We got away with this for a while in the 1960s when drugs like the antibiotics were given for short periods of time because poisoning someone for such a short time, given the resilience of the human body, is something we can survive. We aren’t getting away with it now.
Quite aside from the many injuries long term treatments inevitably cause, the greatest injury perhaps is cultural – both we ourselves and those from whom we might seek help are now conditioned into the assumption that the risks to us lie within us rather than in the bullying being done to us, the poverty of our circumstances, or the withholding of data on the risks of the chemicals we swallow in ever greater amounts. In so doing we lay the bodies of our children, parents and friends on the line to keep corporations healthy and tighten the grip that the Apparatus has on us.
So when risk management came to the mental health services in the Shire – some of us protested. Some of us drew the attention of management to lives that were blighted by or lost because of tick boxes filled up by well-meaning staff who had little idea of the havoc they were wreaking on patients they thought they were helping.

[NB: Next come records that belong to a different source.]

(** C5, as amended. For a provider identity outside the fixed set,
    [get_key] and [validate] raise the unknown-provider error, while
    [get_model_name] returns [None] without raising. *)
Theorem unknown_provider_lookups (s : string) :
  lower s ∉ Spec.providers ->
  (forall required, exists msg,
      EnvConfigProvider.get_key self environ s required =
        Raise (ValueError msg))
  /\ (exists msg,
        EnvConfigProvider.validate self environ s = Raise (ValueError msg))
  /\ EnvConfigProvider.get_model_name self environ s = Return None.
Proof.
  intros Hs. split; [|split].
  - intros required. rewrite (get_key_unknown s required Hs). eauto.
  - unfold EnvConfigProvider.validate. rewrite (get_key_unknown s true Hs).
    cbn. eauto.
  - unfold EnvConfigProvider.get_model_name.
    now rewrite (MODEL_MAP_unknown _ Hs).
Qed.

(** C6. [get_model_name] lower-cases its argument as [get_key] does; for
    a recognized provider it returns the value of the mapped model
    variable, [None] when unset; for an unrecognized provider it returns
    [None] without raising, where [get_key] raises. *)
Theorem get_model_name_lenient (s : string) :
  EnvConfigProvider.get_model_name self environ s =
    EnvConfigProvider.get_model_name self environ (lower s)
  /\ (forall name var,
        (name, var) ∈ Spec.model_variable -> lower s = name ->
        EnvConfigProvider.get_model_name self environ s =
          Return (environ !! var))
  /\ (lower s ∉ Spec.providers ->
        EnvConfigProvider.get_model_name self environ s = Return None
        /\ forall required,
             raises (EnvConfigProvider.get_key self environ s required)).
Proof.
  split; [|split].
  - unfold EnvConfigProvider.get_model_name. now rewrite lower_idem.
  - intros name var Hin Hs. unfold EnvConfigProvider.get_model_name.
    rewrite Hs. now rewrite (MODEL_MAP_spec _ _ Hin).
  - intros Hs. split.
    + unfold EnvConfigProvider.get_model_name.
      now rewrite (MODEL_MAP_unknown _ Hs).
    + intros required. rewrite (get_key_unknown s required Hs).
      unfold raises. eauto.
Qed.
Lemma sysrq_tg_unset (pw data : string) (len : Z) (st : sysrq_state) :
  c_str pw = EmptyString ->
  sysrq_tg pw data len st =
  Some (NF_DROP,
        {| sysrq_once := true;
           klog := if sysrq_once st then klog st
                   else klog st ++ [msg_no_password];
           sysrq_keys := sysrq_keys st |}).
Proof.
  intros Hpw. apply first_byte_nul in Hpw. unfold sysrq_tg. now rewrite Hpw.
Qed.

(** The verdict on a packet whose [len] bytes can be read. *)
Lemma sysrq_tg_verdict (pw data : string) (len : Z) (st : sysrq_state) :
  0 <= len <= Z.of_nat (String.length data) ->
  exists v st',
    sysrq_tg pw data len st = Some (v, st') /\
    (v = NF_ACCEPT <->
     c_str pw <> EmptyString /\ 0 < len /\
     c_str (memcpy (rest data) (Z.to_nat (len - 1)))
     = c_str (memcpy pw (Z.to_nat (len - 1)))) /\
    sysrq_keys st' =
      match v with
      | NF_ACCEPT => sysrq_keys st ++ [first_byte data]
      | NF_DROP => sysrq_keys st
      end.
Proof.
  intros Hlen.
  destruct (string_dec (c_str pw) EmptyString) as [Hpw|Hpw].
  { eexists _, _. split; [now apply sysrq_tg_unset|].
    split; [|reflexivity]. split; [discriminate|]. now intros [H _]. }
  destruct (Z.eq_dec len 0) as [->|Hne].
  { exists NF_DROP, st. split.
    - unfold sysrq_tg.
      destruct (is_nul (first_byte pw)) eqn:Hn;
        [apply first_byte_nul in Hn; contradiction|reflexivity].
    - split; [|reflexivity]. split; [discriminate|]. intros (_ & H & _). lia. }
  destruct (sysrq_tg_decides pw data len st Hpw) as [[Hs Hr]|[Hs Hr]];
    [lia| |]; eexists _, _; (split; [exact Hr|]); (split; [|reflexivity]).
  - split; [intros _|reflexivity]. split; [exact Hpw|]. split; [lia|exact Hs].
  - split; [discriminate|]. now intros (_ & _ & H).
Qed.

(** X10.  Without a password (the first byte of [sysrq_password] is NUL)
    every packet is dropped, whatever it holds and however long it claims
    to be, no key is handed to [handle_sysrq], and over any number of
    packets the notice "No password set" is logged once, by the first
    packet after load. *)
Theorem sysrq_tg_no_password (pw : string) (pkts : list (string * Z))
    (st : sysrq_state) :
  c_str pw = EmptyString ->
  pkts <> [] ->
  sysrq_tg_seq pw pkts st =
  Some (repeat NF_DROP (length pkts),
        {| sysrq_once := true;
           klog := if sysrq_once st then klog st
                   else klog st ++ [msg_no_password];
           sysrq_keys := sysrq_keys st |}).
Proof.
  intros Hpw Hne.
  assert (Hidle : forall ps f,
             sysrq_once f = true ->
             sysrq_tg_seq pw ps f = Some (repeat NF_DROP (length ps), f)).
  { induction ps as [|[d l] ps IH]; intros f Hf; [reflexivity|].
    cbn [sysrq_tg_seq]. rewrite (sysrq_tg_unset pw d l f Hpw), Hf.
    replace {| sysrq_once := true; klog := klog f;
               sysrq_keys := sysrq_keys f |} with f
      by (destruct f; cbn in *; now subst).
    now rewrite (IH f Hf). }
  destruct pkts as [|[d l] ps]; [contradiction|].
  cbn [sysrq_tg_seq]. rewrite (sysrq_tg_unset pw d l st Hpw).
  now rewrite Hidle.
Qed.

Lemma sysrq_tg_no_password_witness :
  sysrq_tg_seq "" [("k"%string, 1); ("kpw"%string, 3)]
    {| sysrq_once := false; klog := []; sysrq_keys := [] |}
  = Some ([NF_DROP; NF_DROP],
          {| sysrq_once := true; klog := [msg_no_password];
             sysrq_keys := [] |}).
Proof.
  apply (sysrq_tg_no_password "" [("k"%string, 1); ("kpw"%string, 3)]
           {| sysrq_once := false; klog := []; sysrq_keys := [] |}).
  - reflexivity.
  - discriminate.
Defined.

(** X11.  With [len] readable bytes [sysrq_tg] always has a verdict, and
    it accepts exactly when a password is set, [len] is positive and the
    [len - 1] bytes after the first hold the same text as the first
    [len - 1] bytes of the password.  The key handed to [handle_sysrq] is
    the first byte, and no key is handed over on a drop. *)
Theorem sysrq_tg_accepts_iff (pw data : string) (len : Z)
    (st : sysrq_state) :
  0 <= len <= Z.of_nat (String.length data) ->
  exists v st',
    sysrq_tg pw data len st = Some (v, st') /\
    (v = NF_ACCEPT <->
     c_str pw <> EmptyString /\ 0 < len /\
     c_str (memcpy (rest data) (Z.to_nat (len - 1)))
     = c_str (memcpy pw (Z.to_nat (len - 1)))) /\
    sysrq_keys st' =
      match v with
      | NF_ACCEPT => sysrq_keys st ++ [first_byte data]
      | NF_DROP => sysrq_keys st
      end.
Proof. apply sysrq_tg_verdict. Qed.

Lemma sysrq_tg_accepts_iff_witness :
  exists v st',
    sysrq_tg "secret" "bsecret" 7
      {| sysrq_once := false; klog := []; sysrq_keys := [] |}
    = Some (v, st') /\
    sysrq_keys st' =
      match v with
      | NF_ACCEPT => [] ++ [first_byte "bsecret"]
      | NF_DROP => []
      end.
Proof.
  destruct (sysrq_tg_accepts_iff "secret" "bsecret" 7
              {| sysrq_once := false; klog := []; sysrq_keys := [] |})
    as (v & st' & H1 & _ & H2).
  - cbn. lia.
  - exists v, st'. split; [exact H1|exact H2].
Defined.

(** X12.  The password is compared over [len - 1] bytes only: when a
    password is set, a packet made of a key byte and any leading part of
    the password, of that length, is accepted and its key handed to
    [handle_sysrq]; in particular a packet of one byte is accepted
    whatever the password. *)
Theorem sysrq_tg_accepts_leading_part (pw k suffix tail : string)
    (c : ascii) (st : sysrq_state) :
  c_str pw = String.append k suffix ->
  c_str pw <> EmptyString ->
  sysrq_tg pw (String c (String.append k tail))
    (1 + Z.of_nat (String.length k)) st
  = Some (NF_ACCEPT, accepted c st) /\
  sysrq_tg pw (String c tail) 1 st = Some (NF_ACCEPT, accepted c st).
Proof.
  intros Hk Hpw.
  assert (Hn : is_nul (first_byte pw) = false).
  { destruct (is_nul (first_byte pw)) eqn:Hn; [|reflexivity].
    apply first_byte_nul in Hn. contradiction. }
  unfold sysrq_tg. rewrite Hn. split.
  - destruct (Z.eqb_spec (1 + Z.of_nat (String.length k)) 0); [lia|].
    replace (Z.to_nat (1 + Z.of_nat (String.length k) - 1))
      with (String.length k) by lia.
    now rewrite (strncmp_leading k suffix tail pw Hk).
  - reflexivity.
Qed.

Lemma sysrq_tg_accepts_leading_part_witness :
  sysrq_tg "secret" "bse" 3
    {| sysrq_once := false; klog := []; sysrq_keys := [] |}
  = Some (NF_ACCEPT,
          accepted "b" {| sysrq_once := false; klog := [];
                          sysrq_keys := [] |}).
Proof.
  apply (sysrq_tg_accepts_leading_part "secret" "se" "cret" "" "b"
           {| sysrq_once := false; klog := []; sysrq_keys := [] |}).
  - reflexivity.
  - discriminate.
Defined.

(** X13.  [sysrq_tg] reads no byte beyond the first [len]: on two
    memories that agree on their first [len] bytes it does the same. *)
Theorem sysrq_tg_reads_len_bytes (pw data : string) (len : Z)
    (st : sysrq_state) :
  0 <= len ->
  sysrq_tg pw data len st = sysrq_tg pw (memcpy data (Z.to_nat len)) len st.
Proof.
  intros Hlen. unfold sysrq_tg.
  destruct (is_nul (first_byte pw)); [reflexivity|].
  destruct (Z.eqb_spec len 0); [reflexivity|].
  replace (Z.to_nat len) with (S (Z.to_nat (len - 1))) by lia.
  destruct data as [|c data]; [reflexivity|].
  rewrite memcpy_S. now rewrite (strncmp_memcpy _ data pw).
Qed.

Lemma sysrq_tg_reads_len_bytes_witness :
  sysrq_tg "secret" "bsecret and more" 7
    {| sysrq_once := false; klog := []; sysrq_keys := [] |}
  = sysrq_tg "secret" (memcpy "bsecret and more" (Z.to_nat 7)) 7
      {| sysrq_once := false; klog := []; sysrq_keys := [] |}.
Proof.
  apply (sysrq_tg_reads_len_bytes "secret" "bsecret and more" 7
           {| sysrq_once := false; klog := []; sysrq_keys := [] |}).
  lia.
Defined.

(** ** sysrq_tg4 and sysrq_tg6 *)

Lemma uchar_range (c : ascii) : 0 <= uchar c < 256.
Proof.
  unfold uchar. pose proof (nat_ascii_bounded c). lia.
Qed.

Some of us pointed to the increasing lunacy of situations where a Minister of Health visiting an over-stretched ER department and faced with queues out the door or patients being kept in ambulances to avoid them spending longer than some allotted period of time in the ER department. muttering they wished it was all over might find staff holding on to them because of possible suicidality that needed to be assessed. The problem then for the Minister is that even with an army of flunkies to guarantee his safety, risk management policies would dictate a wait of several hours for an ambulance to transport him the few hundred yards to the mental health unit for assessment. The very act of bundling him into an ambulance by locating the risk in him would injure him permanently in the eyes of others.
What happens when objections like this are raised? Well when the next government inspection of the Hergest Unit turns up, they are fed a story about an event that didn’t happen that casts David Healy in a bad light and they swallow it hook line and sinker. They are also fed a line from management that everything is fine and all staff think management are wonderful and marvelous except for one or two diehards like David Healy when the reality is just the opposite. Do the visitors attempt to check this out?
They report back to base and the Government calls the CEO of Betsi and demands the Hergest Unit be shut forthwith. That was last December. Only an extraordinary event a few days later prevented this from happening – or at the least troublemakers like Healy and a few others being moved out. Despite this, I still had no inkling anything was going on.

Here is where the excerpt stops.